Avoid Embarrassment Denture: an inexpensive “spare” denture made from a mold of the patient’s regular denture. A temporary denture can also serve this purpose.

Over Dentures: a full denture that fits over special snaps or clips that help hold it in. The snaps or clips are attached to natural roots or to implanted roots. When the denture is in place, the snaps are hidden from view.

FAQs about dentures:

Q. Why do new dentures need adjustments?

A. Adjustments are an important part of the denture process. The materials used to make dentures have been developed to be very stable and accurate. However, slight changes in these materials (during the denture making process) can only be corrected after the denture is being worn.
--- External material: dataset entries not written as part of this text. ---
Lemma Number_rem_shift (a n : Q) :
  0 <= a -> 0 < n -> Number_rem (a + n) n == Number_rem a n.
Proof.
  intros Ha Hn.
  rewrite (Number_rem_floor a n Ha Hn).
  rewrite (Number_rem_floor (a + n) n) by lra.
  assert (E : Qfloor ((a + n) / n) = (Qfloor (a / n) + 1)%Z).
  { apply Qfloor_unique.
    - rewrite inject_Z_plus. change (inject_Z 1) with 1.
      pose proof (Qfloor_le (a / n)).
      assert (Es : (a + n) / n == a / n + 1) by (field; lra).
      rewrite Es. lra.
    - rewrite inject_Z_plus. change (inject_Z 1) with 1.
      pose proof (Qlt_floor (a / n)) as Hhi.
      rewrite inject_Z_plus in Hhi. change (inject_Z 1) with 1 in Hhi.
      assert (Es : (a + n) / n == a / n + 1) by (field; lra).
      rewrite Es. lra. }
  rewrite E, inject_Z_plus. change (inject_Z 1) with 1. ring.
Qed.

(** X4: The hue that [Colour.update] stores for a hue that is not negative is
    at least 0 and less than 360, and differs from the argument by a whole
    number of turns; a hue below 360 is stored as it is. *)
Theorem Colour_update_hue (h s v : Q) :
  0 <= h ->
  (0 <= hue (Colour_update h s v) /\ hue (Colour_update h s v) < 360) /\
  (exists k : Z, (0 <= k)%Z /\
     h == hue (Colour_update h s v) + 360 * inject_Z k) /\
  (h < 360 -> hue (Colour_update h s v) == h).
Proof.
  intros Hh. cbn [Colour_update hue].
  assert (H360 : 0 < 360) by reflexivity.
  destruct (Number_rem_range h 360 Hh H360) as [H0 H1].
  split; [split; assumption|].
  rewrite (Number_rem_floor h 360) in * by lra.
  assert (Hk : (0 <= Qfloor (h / 360))%Z).
  { change (Qfloor 0 <= Qfloor (h / 360))%Z. apply Qfloor_resp_le.
    apply Qle_shift_div_l; lra. }
  split.
  - exists (Qfloor (h / 360)). split; [exact Hk | ring].
  - intros Hlt.
    assert (E : Qfloor (h / 360) = 0%Z).
    { apply Qfloor_unique; change (inject_Z 0) with 0.
      - apply Qle_shift_div_l; lra.
      - apply Qlt_shift_div_r; lra. }
    rewrite E. change (inject_Z 0) with 0. ring.
Qed.

Lemma Colour_update_hue_witness :
  0 <= hue (Colour_update 400 50 50) /\ hue (Colour_update 400 50 50) < 360.
Proof.
  apply (Colour_update_hue 400 50 50). vm_compute. discriminate.
Defined.

(** X5: For the colour object the hue goes round: a whole turn more gives the
    same colour.  So the hue 360 is the hue 0 here, a red, although
    [hsvToRgb] itself makes a magenta of 360. *)
Theorem Colour_update_turn (h s v : Q) :
  0 <= h ->
  hue (Colour_update (h + 360) s v) == hue (Colour_update h s v) /\
  rgb (Colour_update (h + 360) s v) = rgb (Colour_update h s v).
Proof.
  intros Hh. cbn [Colour_update hue rgb].
  pose proof (Number_rem_shift h 360 Hh) as E.
  split; [apply E; lra|].
  apply hsvToRgb_comp; [apply E; lra | reflexivity | reflexivity].
Qed.

Lemma Colour_update_turn_witness :
  rgb (Colour_update (0 + 360) 100 100) = rgb (Colour_update 0 100 100) /\
  rgb (Colour_update 0 100 100) = (255, 0, 0)%Z /\
  hsvToRgb 360 100 100 = (255, 0, 255)%Z.
Proof.
  split; [|split; reflexivity].
  apply (Colour_update_turn 0 100 100). vm_compute. discriminate.
Defined.

End ColourConverterProps.

(** ** Oscillators *)

Module OscillatorProps.
Import Oscillator.
Local Open Scope Q_scope.

(** Case analysis on a comparison of [update]. *)
Ltac case_ltb :=
  match goal with
  | |- context [Qltb ?a ?b] =>
      let E := fresh "E" in
      destruct (Qltb a b) eqn:E;
      [apply Qltb_lt in E | apply Qltb_ge in E]; cbn
  end.

Example update_inside :
  value (update (new 0 360 30 true) 2) == 240 /\
  direction (update (new 0 360 30 true) 2) == 1.
Proof. split; reflexivity. Qed.

Example update_bounce :
  value (update (new 0 10 1 false) 7) == 8 /\
  direction (update (new 0 10 1 false) 7) == -1.
Proof. split; reflexivity. Qed.

Example update_wrap :
  value (update (new 0 10 1 true) 7) == 2 /\
  direction (update (new 0 10 1 true) 7) == 1.
Proof. split; reflexivity. Qed.

(** [update] leaves the arguments of the constructor as they are. *)
Lemma update_params (o : LFO) (dt : Q) :
  minValue (update o dt) = minValue o /\
  maxValue (update o dt) = maxValue o /\
  speed (update o dt) = speed o /\
  loopRound (update o dt) = loopRound o.
Proof.
  unfold update.
  destruct (if Qltb (maxValue o) _ then _ else _) as [v d].
  destruct (if Qltb v (minValue o) then _ else _) as [v' d'].
  repeat split.
Qed.

Lemma new_steady (lo hi spd : Q) (loop : bool) :
  lo <= hi -> steady (new lo hi spd loop).
Proof.
  intros H. unfold steady, in_range. cbn.
  assert (Hmid : (lo + hi) / 2 == (lo + hi) * (1 # 2)) by reflexivity.
  rewrite Hmid.
  repeat split; lra.
Qed.

Lemma update_steady (o : LFO) (dt : Q) :
  steady o -> short_step o dt -> steady (update o dt).
Proof.
  unfold steady, short_step, in_range.
  intros (Hb & [Hlo Hhi] & Hd) Hstep.
  apply Qabs_Qle_condition in Hstep. destruct Hstep as [Hs1 Hs2].
  set (c := speed o * dt) in *.
  assert (Hc : c * direction o == c \/ c * direction o == - c).
  { destruct Hd as [Hd | Hd]; rewrite Hd; [left | right]; ring. }
  unfold update. fold c.
  destruct (loopRound o);
    repeat case_ltb; repeat split;
    destruct Hd as [Hd | Hd]; destruct Hc as [Hc | Hc];
    try (left; lra); try (right; lra); lra.
Qed.

Lemma callbacks_steady (o : LFO) (dts : list Q) :
  steady o ->
  Forall (short_step o) dts ->
  Forall (in_range o) (callbacks o dts).
Proof.
  revert o. induction dts as [|dt dts IH]; intros o Ho Hdts; cbn.
  - constructor.
  - inversion Hdts as [|? ? Hdt Hdts']; subst.
    pose proof (update_steady o dt Ho Hdt) as Ho'.
    destruct (update_params o dt) as (Emin & Emax & Espd & _).
    constructor.
    + destruct Ho' as (_ & Hr & _). unfold in_range in *.
      rewrite Emin, Emax in Hr. exact Hr.
    + assert (IH' : Forall (in_range (update o dt))
                      (callbacks (update o dt) dts)).
      { apply IH; [exact Ho'|].
        eapply Forall_impl; [exact Hdts'|].
        intros d Hd. unfold short_step in *.
        rewrite Emin, Emax, Espd. exact Hd. }
      eapply Forall_impl; [exact IH'|].
      intros v Hv. unfold in_range in *. rewrite Emin, Emax in Hv. exact Hv.
Qed.

(** C1, as the code has it: from the state that the constructor builds,
    with bounds in order, the value handed to the callback is between the
    bounds after every call of [update] of a sequence, in both modes,
    provided that the change [speed * dt] of each call is at most the
    distance between the bounds, in absolute value. *)
Theorem callbacks_in_range (lo hi spd : Q) (loop : bool) (dts : list Q) :
  lo <= hi ->
  Forall (fun dt => Qabs (spd * dt) <= hi - lo) dts ->
  Forall (fun v => lo <= v /\ v <= hi) (callbacks (new lo hi spd loop) dts).
Proof.
  intros Hb Hdts.
  apply (callbacks_steady (new lo hi spd loop) dts).
  - apply new_steady, Hb.
  - exact Hdts.
Qed.
(** The monthly amounts of a weekly, a monthly and a yearly bill. *)
Lemma monthlyAmount_by_frequency_samples :
  monthlyAmount cleaner = 100 * 4.33
  /\ monthlyAmount rent = 950
  /\ monthlyAmount insurance = 240 / 12
  /\ monthlyAmount (bill "Car tax" 180 "biannual") = 0.
Proof.
  split; [| split; [| split]].
  - now apply (monthlyAmount_by_frequency cleaner).
  - now apply (monthlyAmount_by_frequency rent).
  - now apply (monthlyAmount_by_frequency insurance).
  - apply (monthlyAmount_by_frequency (bill "Car tax" 180 "biannual")).
    unfold recognised. simpl.
    intros [H | [H | [H | H]]]; discriminate H.
Defined.

(** A weekly bill of amount 0 when the period utility throws: the bill is
    not monthly, yet what it adds to the total, alone or after the rent,
    equals what its row shows. *)
Lemma fallbacks_agree_on_zero_amount :
  Bill.frequency freeTrial <> "monthly"%string
  /\ calculateBillsForCurrentPeriod periodFails tt (Some [freeTrial])
     == periodAmount periodFails tt freeTrial
  /\ calculateBillsForCurrentPeriod periodFails tt
       (Some ([rent] ++ [freeTrial]))
     - calculateBillsForCurrentPeriod periodFails tt (Some [rent])
     == periodAmount periodFails tt freeTrial.
Proof.
  split; [discriminate | split; reflexivity].
Qed.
Certain areas of the mouth can handle the pressure of the denture base. Some areas can’t. These areas can only be determined after the denture is worn. This adjustment process should be included with the cost of the new dentures (for several months) and should not be done by the patient with sandpaper and/or a jackknịfe.

Q. Why do old dentures need adjustments?

A. A person’s mouth changes over the years and the denture may no longer fit properly. This may be corrected by an adjustment or a reline. A relined denture may in turn need adjustments for the same reason a new denture needs adjustments.

An improper bite may be causing pressure in a certain area of the jaw. A reline may not solve this problem.

Q. Should dentures be taken out at nịght?

A. Even cowboys take their boots off at night. Some studies have shown that taking your dentures out at night (especially the lower) helps prevent the loss of jaw structure.

Q. Why are dentures expensive?

A. Relatively speaking, dentures are often quite a bargain! It is not unusual for a person to get 10 years of service from a denture. Considering what they are put through day after day, that’s amazing. One could think of many things that cost more but don’t last as long or serve such a vital service. A denture is a custom made, one- of-a-kind item. In this day and age, few things compare to that. Dentures are a replacement for a living body part (much like an artificial limb or other device) and require a considerable amount of time and skill for proper fabrication and service.

Q. Can I be allergic to dentures?

A. Yes, but this doesn’t happen very often. An allergist can do a simple test to determine if an allergy to denture acrylic exists. If so, there are alternatives to conventional denture plastics that can be used. Again, see a dentist if any allergic condition persists.

In a few weeks, or sometimes a few months, patients feel comfortable living with dentures. At first, speaking and eating take practice, the dentures may feel loose or bulky in the mouth, and there is usually some extra saliva flow. However, with time, these effects fade.

While adjusting to living with dentures, practice speaking alone and with a close friend to build back your confidence speaking in public situations. Over time, your mouth muscles will adjust and your speech will improve. Eat soft foods cut into small pieces at first and gradually return to your normal diet as you learn to chew and bite with your new teeth. Just be sure to avoid sticky, hard or chewy foods that your dentures may not be able to handle.

Living with dentures is similar to caring for permanent teeth and not difficult or complicated. Use a soft-bristled toothbrush to clean your new teeth, and leave them to soak in cleaning solution overnight.

With a little bit of effort and getting used to, switching over to living with dentures doesn’t have to severely impact your life. Reading the above tips can make your journey a lot easier.